L’originalité de l’ULL est mise en avant par sa capacité à aligner sa méthodologie avec les processus de projet urbain. Cette harmonisation est soutenue par six principes distinctifs :
- Participation Active : Une implication continue des parties prenantes garantissant l’adéquation des solutions.
- Participation multi-acteurs : L’incorporation des secteurs via l’approche Quadruple, voire Quantuple Helix.
- Orchestration : Une mise en réseau et une synergie entre les acteurs, assurée par l’ULL.
- Co-création : Une intégration à chaque étape, renforçant la pertinence des solutions.
- Contexte réel : Une mise en pratique sur le terrain avec les utilisateurs finaux.
- Approche multi-méthodes : Une adaptabilité selon les spécificités du projet.

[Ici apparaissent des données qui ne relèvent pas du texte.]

(** TableMismatch is the exception of the two comparisons of counts. *)
Lemma initFromState_TableMismatch (eclState : EclipseState Scalar)
    (schedule : Schedule Scalar) (name : TableName) (a b : nat) :
  initFromState eclState schedule = Raise (TableMismatch name a b) →
  a ≠ b ∧ b = length (getDensityTable eclState) ∧
  (name = PVTGW ∧ a = length (getPvtgwTables eclState) ∨
   name = PVTG ∧ a = length (getPvtgTables eclState)).
Proof.
  intros Hrun. apply initFromState_Raise in Hrun.
  destruct Hrun as [[? [= -> -> ->]]|[(? & ? & [= -> -> ->])|(_ & _ & Hrun)]];
    [auto..|].
  destruct Hrun as [[?|?]|[name' [?|?]]]; done.
Qed.

Lemma initFromState_numRegions (eclState : EclipseState Scalar)
    (schedule : Schedule Scalar) (st : WetHumidGasPvt Scalar) :
  initFromState eclState schedule = Ok st →
  numRegions st = length (getDensityTable eclState) ∧
  numRegions st = length (getPvtgwTables eclState).
Proof.
  intros Hrun. pose proof (initFromState_Ok _ _ _ Hrun) as (Hd & _).
  apply initFromState_tables in Hrun as (Hn & _).
  unfold numRegions. simpl in *. lia.
Qed.

(** C4, as the code has it. When the number of PVTGW tables differs from the
    number of density records, [initFromState] raises TableMismatch with
    these two counts, and when they agree and the number of PVTG tables
    differs from the number of density records it raises TableMismatch with
    those two, in both cases whatever the tables contain (nothing is built
    before). TableMismatch is raised in no other case: the number of salt
    tables is compared with nothing. On completion the region count is the
    number of density records. *)
Theorem table_counts_checked (eclState : EclipseState Scalar)
    (schedule : Schedule Scalar) :
  let w := length (getPvtgwTables eclState) in
  let g := length (getPvtgTables eclState) in
  let d := length (getDensityTable eclState) in
  (w ≠ d → initFromState eclState schedule = Raise (TableMismatch PVTGW w d)) ∧
  (w = d → g ≠ d →
   initFromState eclState schedule = Raise (TableMismatch PVTG g d)) ∧
  (∀ name a b,
     initFromState eclState schedule = Raise (TableMismatch name a b) →
     a ≠ b ∧ b = d ∧ (name = PVTGW ∧ a = w ∨ name = PVTG ∧ a = g)) ∧
  (∀ st, initFromState eclState schedule = Ok st → numRegions st = d).
Proof.
  intros w g d. split_and!.
  - intros Hw. unfold initFromState. fold w d.
    by rewrite bool_decide_eq_true_2.
  - intros Hw Hg. unfold initFromState. fold w g d.
    rewrite bool_decide_eq_false_2 by (intros ?; done).
    by rewrite bool_decide_eq_true_2.
  - apply initFromState_TableMismatch.
  - intros st Hrun. by apply initFromState_numRegions in Hrun as [? _].
Qed.

(** C10. When salt tables are present and the numbers of PVTGW tables, PVTG
    tables and density records agree, [initFromState] reads the salt table
    of every region index below the region count without having compared
    the number of salt tables with the region count: TableMismatch is not
    raised whatever that number is, a completed run has found a salt table
    (with a saturated table of two rows or more) at every region index, and
    with fewer salt tables than regions the run does not complete. *)
Theorem salt_table_count_unchecked (eclState : EclipseState Scalar)
    (schedule : Schedule Scalar) :
  getRwgSaltTables eclState ≠ [] →
  length (getPvtgwTables eclState) = length (getDensityTable eclState) →
  length (getPvtgTables eclState) = length (getDensityTable eclState) →
  (∀ name a b,
     initFromState eclState schedule ≠ Raise (TableMismatch name a b)) ∧
  (∀ st, initFromState eclState schedule = Ok st →
     ∀ regionIdx, regionIdx < numRegions st →
       ∃ rwgsaltTable,
         getRwgSaltTables eclState !! regionIdx = Some rwgsaltTable ∧
         2 ≤ numRows (salt_getSaturatedTable rwgsaltTable)) ∧
  (length (getRwgSaltTables eclState) < length (getPvtgwTables eclState) →
   ¬ isOk (initFromState eclState schedule)).
Proof.
  intros Hsalt Hw Hg.
  assert (∀ st, initFromState eclState schedule = Ok st →
     ∀ idx, idx < length (getPvtgwTables eclState) →
       ∃ rwgsaltTable,
         getRwgSaltTables eclState !! idx = Some rwgsaltTable ∧
         2 ≤ numRows (salt_getSaturatedTable rwgsaltTable)) as Hread.
  { intros st Hrun idx Hidx.
    apply initFromState_Ok in Hrun as (_ & _ & st1 & st2 & _ & _ & _ & Hs & _).
    rewrite bool_decide_eq_false_2 in Hs by done.
    destruct (forRange_Ok_at _ _ _ idx _ _ Hs ltac:(lia))
      as (s1 & s2 & _ & Hb).
    apply saltRegion_Ok in Hb as (tbl & t & Htbl & Hrows & _). eauto. }
  split_and!.
  - intros name a b Hrun. apply initFromState_TableMismatch in Hrun.
    destruct Hrun as (Hne & -> & [[_ ->]|[_ ->]]); lia.
  - intros st Hrun idx Hidx. apply (Hread st Hrun).
    apply initFromState_numRegions in Hrun. lia.
  - intros Hshort [st Hrun].
    destruct (Hread st Hrun (length (getRwgSaltTables eclState)) Hshort)
      as (tbl & Htbl & _).
    apply lookup_lt_Some in Htbl. lia.
Qed.

Lemma scanMaster_none (pvtTable : PvtxTable Scalar) (n : nat) :
  ∀ m,
  (∀ j, m ≤ j < m + n →
     ∃ tj, getUnderSaturatedTable pvtTable j = Ok tj ∧ numRows tj ≤ 1) →
  scanMaster pvtTable m n = Ok (m + n).
Proof.
  induction n as [|n IH]; intros m Hnone; simpl.
  - by rewrite Nat.add_0_r.
  - destruct (Hnone m) as (tm & -> & Hrows); [lia|]. rewrite Ok_bind.
    rewrite bool_decide_eq_false_2 by lia.
    rewrite IH; [f_equal; lia|]. intros j Hj. apply Hnone. lia.
Qed.

Lemma scanMaster_first (pvtTable : PvtxTable Scalar) (n : nat) :
  ∀ (start m : nat) (master : SimpleTable),
  start ≤ m < start + n →
  getUnderSaturatedTable pvtTable m = Ok master →
  1 < numRows master →
  (∀ j, start ≤ j < m →
     ∃ tj, getUnderSaturatedTable pvtTable j = Ok tj ∧ numRows tj ≤ 1) →
  scanMaster pvtTable start n = Ok m.
Proof.
  induction n as [|n IH]; intros start m master Hm Hmaster Hrows Hskip;
    [lia|]. simpl.
  destruct (decide (start = m)) as [->|Hne].
  - rewrite Hmaster, Ok_bind. by rewrite bool_decide_eq_true_2.
  - destruct (Hskip start) as (ts & -> & Hle); [lia|]. rewrite Ok_bind.
    rewrite bool_decide_eq_false_2 by lia.
    apply (IH _ _ master); [lia|done..|]. intros j Hj. apply Hskip. lia.
Qed.

(** The loop bodies raise InsufficientData before anything else is done for
    the region. *)
Lemma pvtgwRegion_short (pvtgwTables : list (PvtxTable Scalar))
    (regionIdx : nat) (pvtgwTable : PvtxTable Scalar)
    (st : WetHumidGasPvt Scalar) :
  pvtgwTables !! regionIdx = Some pvtgwTable →
  numRows (getSaturatedTable pvtgwTable) < 2 →
  pvtgwRegion pvtgwTables regionIdx st = Raise (InsufficientData PVTGW).
Proof.
  intros Htbl%at_index_Ok Hrows. unfold pvtgwRegion, requireTwoRows.
  rewrite Htbl, Ok_bind. by rewrite bool_decide_eq_true_2.
Qed.

Lemma pvtgRegion_short (pvtgTables : list (PvtxTable Scalar))
    (regionIdx : nat) (pvtgTable : PvtxTable Scalar)
    (st : WetHumidGasPvt Scalar) :
  pvtgTables !! regionIdx = Some pvtgTable →
  numRows (getSaturatedTable pvtgTable) < 2 →
  pvtgRegion pvtgTables regionIdx st = Raise (InsufficientData PVTG).
Proof.
  intros Htbl%at_index_Ok Hrows. unfold pvtgRegion, requireTwoRows.
  rewrite Htbl, Ok_bind. by rewrite bool_decide_eq_true_2.
Qed.

Lemma saltRegion_short (rwgsaltTables : list (RwgsaltTable Scalar))
    (regionIdx : nat) (rwgsaltTable : RwgsaltTable Scalar)
    (st : WetHumidGasPvt Scalar) :
  rwgsaltTables !! regionIdx = Some rwgsaltTable →
  numRows (salt_getSaturatedTable rwgsaltTable) < 2 →
  saltRegion rwgsaltTables regionIdx st = Raise (InsufficientData RWGSALT).
Proof.
  intros Htbl%at_index_Ok Hrows. unfold saltRegion, requireTwoRows.
  rewrite Htbl, Ok_bind. cbn zeta. by rewrite bool_decide_eq_true_2.
Qed.

(** A run in which the body of one of the three loops over the regions
    cannot complete at some region does not complete. *)
Lemma initFromState_not_Ok (eclState : EclipseState Scalar)
    (schedule : Schedule Scalar) (regionIdx : nat) :
  regionIdx < length (getPvtgwTables eclState) →
  (∀ st, ¬ isOk (pvtgwRegion (getPvtgwTables eclState) regionIdx st)) ∨
  (∀ st, ¬ isOk (pvtgRegion (getPvtgTables eclState) regionIdx st)) ∨
  (getRwgSaltTables eclState ≠ [] ∧
   ∀ st, ¬ isOk (saltRegion (getRwgSaltTables eclState) regionIdx st)) →
  ∃ e, initFromState eclState schedule = Raise e.
Proof.
  intros Hr Hbad.
  destruct (initFromState eclState schedule) as [st|e] eqn:Hrun; [|eauto].
  exfalso.
  apply initFromState_Ok in Hrun
    as (_ & _ & st1 & st2 & st3 & st4 & _ & Hs & Hw & Hg & _).
  destruct Hbad as [Hbad|[Hbad|[Hsalt Hbad]]].
  - eapply (forRange_not_Ok _ 0 _ regionIdx st2); [|done|by exists st3]. lia.
  - eapply (forRange_not_Ok _ 0 _ regionIdx st3); [|done|by exists st4]. lia.
  - rewrite bool_decide_eq_false_2 in Hs by done.
    eapply (forRange_not_Ok _ 0 _ regionIdx (set_enableRwgSalt true st1));
      [|done|by exists st2]. lia.
Qed.

End Failures.

(** ** Well-formed tables *)

Section WellFormed.

Context {Scalar : Type} `{ScalarOps Scalar}.

Local Abbreviation Tabulated2D :=
  (list (Scalar * list (Scalar * Scalar))) (only parsing).

Lemma back_nonempty {A} (l : list A) : l ≠ [] → ∃ a, back l = Ok a.
Proof.
  intros Hl. destruct (last l) as [a|] eqn:Hlast.
  - exists a. by apply back_Ok.
  - by apply last_None in Hlast.
Qed.

Lemma extendStep_total (xIdx : nat) (prev new : UnderSaturatedRow Scalar)
    (e : Extension Scalar) :
  RvArray e ≠ [] → gasBArray e ≠ [] → gasMuArray e ≠ [] →
  xIdx < numX (invGasB e) → xIdx < numX (gasMu e) →
  ∃ e', extendStep xIdx prev new e = Ok e' ∧
        RvArray e' ≠ [] ∧ gasBArray e' ≠ [] ∧ gasMuArray e' ≠ [] ∧
        numX (invGasB e') = numX (invGasB e) ∧
        numX (gasMu e') = numX (gasMu e).
Proof.
  intros [r Hr]%back_nonempty [b Hb]%back_nonempty [m Hm]%back_nonempty Hi Hmu.
  unfold extendStep. cbn zeta. rewrite Hr, Ok_bind, Hb, Ok_bind, Hm, Ok_bind.
  rewrite !appendSamplePoint_lt, !Ok_bind by done.
  eexists. split; [done|]. simpl. rewrite !numX_appendSamples.
  split_and!; try done; by intros [_ ?]%app_eq_nil.
Qed.

Lemma extendRows_total (xIdx : nat) (master : SimpleTable) :
  ∀ e : Extension Scalar,
  RvArray e ≠ [] → gasBArray e ≠ [] → gasMuArray e ≠ [] →
  xIdx < numX (invGasB e) → xIdx < numX (gasMu e) →
  isOk (extendRows xIdx master e).
Proof.
  induction master as [|m0 rest IH]; intros e HR HB HM Hi Hmu; [by exists e|].
  destruct rest as [|m1 rest']; [by exists e|].
  rewrite extendRows_cons.
  destruct (extendStep_total xIdx m0 m1 e)
    as (e' & -> & HR' & HB' & HM' & Hi' & Hmu'); [done..|].
  rewrite Ok_bind. apply IH; [done..|lia|lia].
Qed.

Dans cette perspective, l’ULL marque une transition majeure en gestion de projet, proposant une démarche alignée sur la pratique conventionnelle tout en répondant de manière pertinente aux enjeux urbains. L’objectif n’est pas de « révolutionner » la pratique mais de l’enrichir
L’intégration de ces enjeux peut impliquer certaines limites
L’adoption des Urban Living Labs (ULL) est marquée par l’aspiration « d’augmenter » les processus traditionnels de développement urbain en se dotant des outils permettant de naviguer leur complexité et intégrant les projets dans leux écosystème à travers la participation des parties prenantes dans tout le processus (Open Innovation). Toutefois, cette approche collaborative, centrée sur l’humain, porte en elle des défis inhérents, surtout dans le contexte d’application des collectivités en France.
Mettre en avant des principes tels que la co-création et la co-conception génère naturellement des attentes élevées. Si mal gérées, ces attentes peuvent conduire à des déceptions, soulignant l’importance d’une application réfléchie et adaptée. Le vrai défi ne se limite pas à la solution proposée, mais réside dans l’optimisation de la contribution de chaque acteur au processus. Avant de penser solution, il est fondamental de se concentrer sur une compréhension nuancée du problème.
L’ULL ne vise pas simplement à la réalisation matérielle d’un projet, mais aspire à tisser des liens durables entre les parties prenantes. Il s’agit d’initier une appropriation du projet avant sa concrétisation, créant une communauté d’usage qui s’adapte et évolue avec le projet. Cela nécessite de reconnaître les parties prenantes non pas comme de simples contributeurs, mais comme des acteurs essentiels, impliqués dès la phase pré-opérationnelle et tout au long du processus.
Le véritable co-portage, vu comme l’apogée de la co-création, ne se décrète pas. Il émerge d’un travail assidu et de conditions méticuleusement mises en place. La route de l’ULL est pavée d’incertitudes et d’éventuels échecs, exigeant une navigation ouverte et inspirée à travers la complexité, toujours en quête d’une harmonie partagée.